Una historia de amor.

  Un auténtico flechazo, como en tantos otros casos, fue el comienzo de aquella historia de amor.

   Ella salía de su despacho de ejecutiva de la agencia de publicidad en la que trabajaba, y al volver la cabeza lo vio junto a un compañero.

   Siempre es difícil de explicar esa mezcla de admiración y deseo, de sorpresa ante lo inesperado, de emocionado deseo de posesión, esa extraña química que envuelve un flechazo, y que nada tiene que ver con los fríos análisis racionales. Algo, dentro de ella, suscito la pasión que le llevaría a buscar su compañía, cosa que logró al día siguiente, porque si no se trataba de una mujer de gran belleza, si que poseía una enorme capacidad de resolución, una admirable celeridad para decidir.

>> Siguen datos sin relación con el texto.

Definition open (self : Board) (name : String.string) : Board :=
  set_buildings self (map (fun bd => if String.eqb (Building.name bd) name
                                     then Building.open' bd else bd) (buildings self)).

Section SetSpreading.

(** Modelled from the spec: [Recording::set_spreading(mode)] of
    [src/recording.rs]. *)
Variable recording_set_spreading : Recording.Recording -> Spreading -> Recording.Recording.

(** [set_spreading]: every building, then the recording. *)
Definition set_spreading (self : Board) (new_spreading : Spreading) : Board :=
  mk (population self) (map (fun bd => Building.set_spreading bd new_spreading) (buildings self))
     (inactive self) (recording_set_spreading (recording self) new_spreading).

End SetSpreading.

Definition counting_table (self : Board) : CountingTable :=
  Recording.counting_table (recording self).

End Board.

(** ** Simulation and report ([src/simulation.rs]) *)

Module Simulation.

Record ReportPlan : Type := mkPlan { num_simulations : nat; days : nat }.

Record Simulation : Type := mk { board : Board.Board; report_plan : ReportPlan }.

Record Report : Type := mkReport { counting_tables : list CountingTable }.

(** An [average::Variance] accumulator, represented by the samples collected
    into it ([Variance::new()] is the empty one). *)
Definition Variance : Type := list nat.

Fixpoint all_some {A : Type} (l : list (option A)) : option (list A) :=
  match l with
  | [] => Some []
  | None :: _ => None
  | Some x :: t =>
      match all_some t with Some r => Some (x :: r) | None => None end
  end.

Section Run.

   En cuanto logró sus propósitos, en cuanto consiguió tenerlo junto a ella, no lo abandonó. Su familia, sus amigos, sus compañeros de trabajo, pensaron que tan desmesurada necesidad se aplacaría con el tiempo, que su dependencia respondía a la ilusión de los primeros momentos, pero pasaron los días, las semanas, incluso varios

meses, y ella seguía tan pendiente, tan incapaz de dar un paso sin su compañía que, en su propia casa, sus padres y sus hermanos comenzaron a hablar de obsesión.

   Ella era una mujer adulta, independiente, apreciada en su trabajo, una profesional, pero estaba claro que la necesidad de tenerlo siempre a su lado iba mas allá de lo normal. Se le veía con él en el coche, en el trabajo, en el restaurante. Incluso una hermana suya aseguró que la había sorprendido con él dentro del cuarto de baño, cosa que terminó por escandalizar a su madre, una señora permisiva, moderna, pero que consideró que aquella situación debía tener sus límites.

   Su madre le habló severamente de lo que consideraba una morbosa obsesión, algo que ya le habían insinuado algunas de sus amigas, pero ella se negó a reconocerlo y siguió llevando su teléfono móvil a todas partes, incluso al cuarto de baño, sin que remitiera aquel flechazo que percibió claramente el día que descubrió el primer teléfono móvil en manos de uno de sus compañeros.